- [YOUR OBJECTIVE]: Below are some entries. Repeat exactly the lines from the one with "intros [_ Ho]%lookup_delete_Some." through the one with "in apply bind_Some", and only those.

- [TASK INPUT]:

(* ===== verification/MsgSpec.v ===== *)
(** * Message queues: the calls

    Every call of [Msg] on a state in which the invariant holds returns, and the
    invariant holds again: no call waits for a lock for ever, touches a queue or
    a message that was freed, or frees one twice. *)

From Stdlib Require Import ZArith Lia.
From stdpp Require Import base option gmap fin_maps fin_sets list list_numbers.
From S2P Require Import Prelude Idr IdrInv IdrAlloc IdrGet IdrSpec Ipc IpcSpec Msg MsgInv.

Local Open Scope Z_scope.
Local Open Scope kernel_scope.

Module MsgCode.
Import Idr IdrGet Ipc IpcTable IpcPerms Msg MsgText MsgInv MsgStep.

(** ** With a queue locked *)

Definition hold (s : sys) (a : addr) (o : ipc_obj msg_queue) : sys := set_ipc s (locked (ipc s) a o).

Section code.
Context (sec : security) (task_pid_vnr task_tgid_vnr : tid -> Z).
Implicit Types (s : sys) (T : gmap Z addr).

Lemma hold_obj s a o : objs (ipc (hold s a o)) !! a = Some (set_perm o (set_lock (perm o) true)).
Proof. apply lookup_insert_eq. Qed.

Lemma upd_upd s a o o' : upd (upd s a o) a o' = upd s a o'.
Proof. unfold upd, set_ipc, put_obj, set_objs. simpl. by rewrite insert_insert_eq. Qed.

Lemma upd_hold s a o f : upd_queue (hold s a o) a f = Some (hold (upd s a (set_body o (f (body o)))) a (set_body o (f (body o)))).
Proof.
  unfold upd_queue. rewrite hold_obj. cbn [mbind option_bind]. unfold hold, upd, locked, set_ipc, put_obj, set_objs, rcu_read_lock, set_rcu.
  simpl. by rewrite !insert_insert_eq.
Qed.
Lemma ids_kept_callbacks w : ids_kept w (run_callbacks w).
Proof.
  unfold run_callbacks. case_match; [|apply ids_kept_refl]. intros a o'. simpl. induction (pending w) as [|p ps IH]; simpl; [intros Ho; by exists o'|].
  intros [_ Ho]%lookup_delete_Some. by apply IH.
Qed.

(** Take a computation that returned apart. *)
Ltac open_bind H :=
  repeat match type of H with
  | (_ ≫= _) = Some _ => let x := fresh "x" in let E := fresh "E" in apply bind_Some in H as (x & E & H)
  | lift _ _ = Some _ => let x := fresh "x" in let E := fresh "E" in unfold lift in H; apply bind_Some in H as (x & E & H)
  | Some _ = Some _ => injection H as H; subst
  | None = Some _ => discriminate H
  end.

Ltac split_if H := match type of H with context [if ?b then _ else _] => let E := fresh "E" in destruct b eqn:E end.

Lemma ids_kept_spin_lock w a w' : spin_lock w a = Some w' -> ids_kept w w'.
Proof. unfold spin_lock. intros H. open_bind H. split_if H; [done|]. injection H as <-. by eapply ids_kept_put. Qed.

Lemma ids_kept_lock w a w' : ipc_lock_by_ptr w a = Some w' -> ids_kept w w'.
Proof. unfold ipc_lock_by_ptr. intros H%ids_kept_spin_lock. eapply ids_kept_trans; [|exact H]. by apply ids_kept_objs. Qed.

Lemma ids_kept_rcu_unlock w w' : rcu_read_unlock w = Some w' -> ids_kept w w'.
Proof.
  unfold rcu_read_unlock. intros H. split_if H; [|done]. injection H as <-. eapply ids_kept_trans; [|apply ids_kept_callbacks]. by apply ids_kept_objs.
Qed.

Lemma ids_kept_unlock w a w' : ipc_unlock w a = Some w' -> ids_kept w w'.
Proof.
  unfold ipc_unlock, spin_unlock. intros H. open_bind H. open_bind E. split_if E; [|done]. injection E as <-. apply ids_kept_rcu_unlock in H. eapply ids_kept_trans; [|exact H].
  by eapply ids_kept_put.
Qed.
(** * CGI test scripts and slow-consumer client of webserv

    A shallow embedding of the four Python programs of the test harness:
    - [www/cgi-bin/slow.py]          (module [Slow]),
    - [.test/8/cgi-bin8.2/status.py] (module [Status]),
    - [.test/8/cgi-bin8.2/test.py]   (module [Test]),
    - [.test/slow_client.py]         (module [SlowClient]).
    Module [Py] holds the operations of Python on strings and integers that
    the programs use, module [Cgi] the framing of CGI output; the modules
    [StatusPure], [SlowPure] and [TestPure] read the loops and branches of
    the scripts as functions, which the facts relate to the scripts.

    Conventions.  A Python [str] is a Rocq [string]; each character stands
    for the code point of the same number (0 to 255).  A Python [int] is a
    [Z].  A script is a computation in the monad [M]: it reads the process
    environment (passed as an argument), consumes standard input, and
    appends events to a trace; it either returns or raises an exception.
    The interpreter is CPython 3.11 or later, a 64-bit build in its
    default configuration: the standard streams are text streams in UTF-8
    that leave line ends as they are. *)

From Stdlib Require Import ZArith Ascii String List Lia.
From stdpp Require Import base option list strings pretty gmap.

Local Open Scope string_scope.
Local Open Scope Z_scope.
Local Open Scope list_scope.

(** ** Python strings *)

Module Py.

(** [prefix.startswith] *)
Definition startswith (prefix s : string) : bool := String.prefix prefix s.
(** * Membership lifecycle and billing ledger

    A shallow embedding of the Express route handlers of
    [Backend/routes/students.js] (enrol, edit, renew, status, delete) and
    [Backend/routes/collections.js] (payment against a history row), over an
    explicit model of the four tables they touch.

    Modelling conventions.
    - A table is the list of its rows, in insertion order.  No uniqueness or
      foreign-key constraint is enforced by the store: the handlers implement
      exclusivity by check-then-act.
    - Amounts are JavaScript numbers, that is IEEE 754 binary64 values:
      [+], [-], [<], [<=] and [>] on them are the operations of [PrimFloat].
      A [numeric] column gives back the number that was bound to it; a
      column that holds [NULL] reads as [NaN], as [parseFloat(null)] does.
    - Row identifiers arrive as JSON numbers; [None] is an absent field.
    - Every [client.query] / [pool.query] call site of a handler carries a
      number; a fault plan says which sites reject (a storage failure).
    - The three id sequences are part of the store but not of its
      transactions: [ROLLBACK] gives the tables back, not the ids drawn.
      Of the sequences after a failed call the theorems use only that none
      is behind where it was. *)

From Stdlib Require Import ZArith List String Bool Lia Floats.
Import ListNotations.
Local Open Scope string_scope.
Local Open Scope list_scope.
Local Open Scope Z_scope.
Set Warnings "-inexact-float".
Lemma validateServerAddress_host_port (host p : string) :
  isDigits p = true ->
  existsb (fun pattern => pattern (toLowerCase (host +:+ ":" +:+ p))) FORBIDDEN_PATTERNS
  = false ->
  validateServerAddress (host +:+ ":" +:+ p) =
  if ((decimal p <? 1) || (65535 <? decimal p))%Z then None
  else Some (host +:+ ":" +:+ p).
Proof.
  intros Hp Hf. rewrite validateServerAddress_eq. cbv zeta. rewrite Hf.
  pose proof Hp as Hp'. unfold isDigits in Hp'. apply andb_true_iff in Hp' as [Hne Hd].
  assert (Hc : countChar ":" p = 0) by (now apply forallbS_digits_no).
  rewrite includes_countChar, countChar_append. cbn [countChar append Ascii.eqb].
  replace (countChar ":" host + _ =? 0)%nat with false
    by (symmetry; apply Nat.eqb_neq; cbn; lia).
  cbn [negb].
  change (host +:+ ":" +:+ p) with (host +:+ String ":" p).
  rewrite (lastIndexOf_append ":" host p Hc).
  unfold substringFrom.
  replace (Z.to_nat (Z.of_nat (String.length host) + 1)) with (S (String.length host)) by lia.
  rewrite drop_succ_append.
  destruct p as [|c p]; [discriminate|]. cbn [isEmpty].
  now rewrite (parseInt10_digits _ Hp).
Qed.

End ValidateRules.

(** X1.  [validateServerAddress] hands back the address as it was typed,
    not its lower-case form, and whether it accepts an address depends on
    the lower-case form alone: an address is refused exactly when its
    lower-case form is. *)
Theorem validateServerAddress_case_insensitive (input : string) :
  (forall a, validateServerAddress input = Some a -> a = input)
  /\ (validateServerAddress input = None
      <-> validateServerAddress (toLowerCase input) = None).
Proof.
  split.
  - intros a. rewrite validateServerAddress_eq. cbv zeta.
    repeat match goal with
           | |- context [if ?b then _ else _] => destruct b
           | |- context [match ?b with Some _ => _ | None => _ end] => destruct b
           end; congruence.
  - unfold validateServerAddress. cbv zeta. rewrite toLowerCase_idem.
    repeat match goal with
           | |- context [if ?b then _ else _] => destruct b
           | |- context [match ?b with Some _ => _ | None => _ end] => destruct b
           end; split; congruence.
Qed.
(** The mapping [run] returns when the tasks of [D] are done. *)
Definition results_for (tasks : list Task) (w : world) (D : gset string)
    (results : gmap string object) : Prop :=
  ∀ n, match results !! n with
       | Some v => n ∈ D ∧ returns tasks w n v
       | None => (n ∉ D)
       end.

(** Keeps, for each name, the last descriptor carrying it, at the position of
    the name's first occurrence. *)
Definition last_wins (tasks : list Task) : list Task :=
  omap (λ n, by_name_of tasks !! n) (dkeys (graph_of tasks)).

(** The successors recorded for [n], and the edge relation they induce. *)
Definition succ_of (n2i : dict graphlib.NodeInfo) (n : string) : list string :=
  match ditems n2i !! n with
  | Some i => graphlib.successors i
  | None => []
  end.
Definition successor_set (ts : graphlib.TopologicalSorter) (n : string) : gset string :=
  list_to_set (succ_of (graphlib.node2info ts) n).
Definition edge (n2i : dict graphlib.NodeInfo) (n m : string) : Prop :=
  m ∈ succ_of n2i n.
Definition initial_ready_set (ts : graphlib.TopologicalSorter) : gset string :=
  list_to_set (default [] (graphlib.ready_nodes ts)).

(** *** Scenarios *)

(** [A], [B -> A], [C] independent; [A] fails. *)
Definition failure_scenario : list Task :=
  [ failing_task "A" []; ok_task "B" ["A"]; ok_task "C" [] ].

(** [B] depends on a name that no task carries. *)
Definition unknown_dependency_scenario : list Task :=
  [ ok_task "A" []; ok_task "B" ["X"] ].

(** [A] depends on [B], [B] depends on [A]. *)
Definition cycle_scenario : list Task :=
  [ ok_task "A" ["B"]; ok_task "B" ["A"] ].

(** Two descriptors named [A], with different actions. *)
Definition duplicate_scenario : list Task :=
  [ mkTask "A" (const_action (Returns (PyInt 1))) ∅;
    mkTask "A" (const_action (Returns (PyInt 2))) ∅ ].

(** [A] and [B] are roots, [C] depends on [A] only. *)
Definition race_scenario : list Task :=
  [ ok_task "A" []; ok_task "B" []; ok_task "C" ["A"] ].

(** [A] and [B] are roots, [C] depends on both. *)
Definition join_scenario : list Task :=
  [ ok_task "A" []; ok_task "B" []; ok_task "C" ["A"; "B"] ].

(** ** Invariants used in the proofs *)

(** The key list of a dictionary enumerates its entries without repetition. *)
Definition dict_wf {V} (d : dict V) : Prop :=
  NoDup (dkeys d) ∧ ∀ k, k ∈ dkeys d ↔ is_Some (ditems d !! k).

(** [n2i] holds the static structure of graph [G]: one entry per node, whose
    successor list enumerates the nodes depending on it. *)
Definition structure_ok (G : gmap string (gset string))
    (n2i : dict graphlib.NodeInfo) : Prop :=
  dict_wf n2i ∧
  (∀ n, is_Some (ditems n2i !! n) ↔ n ∈ gnodes G) ∧
  (∀ n i, ditems n2i !! n = Some i →
     graphlib.node i = n ∧ NoDup (graphlib.successors i) ∧
     ∀ m, m ∈ graphlib.successors i ↔ n ∈ gdeps G m).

- [RESPONSE AREA]:
  intros [_ Ho]%lookup_delete_Some. by apply IH.
Qed.

(** Take a computation that returned apart. *)
Ltac open_bind H :=
  repeat match type of H with
  | (_ ≫= _) = Some _ => let x := fresh "x" in let E := fresh "E" in apply bind_Some in H as (x & E & H)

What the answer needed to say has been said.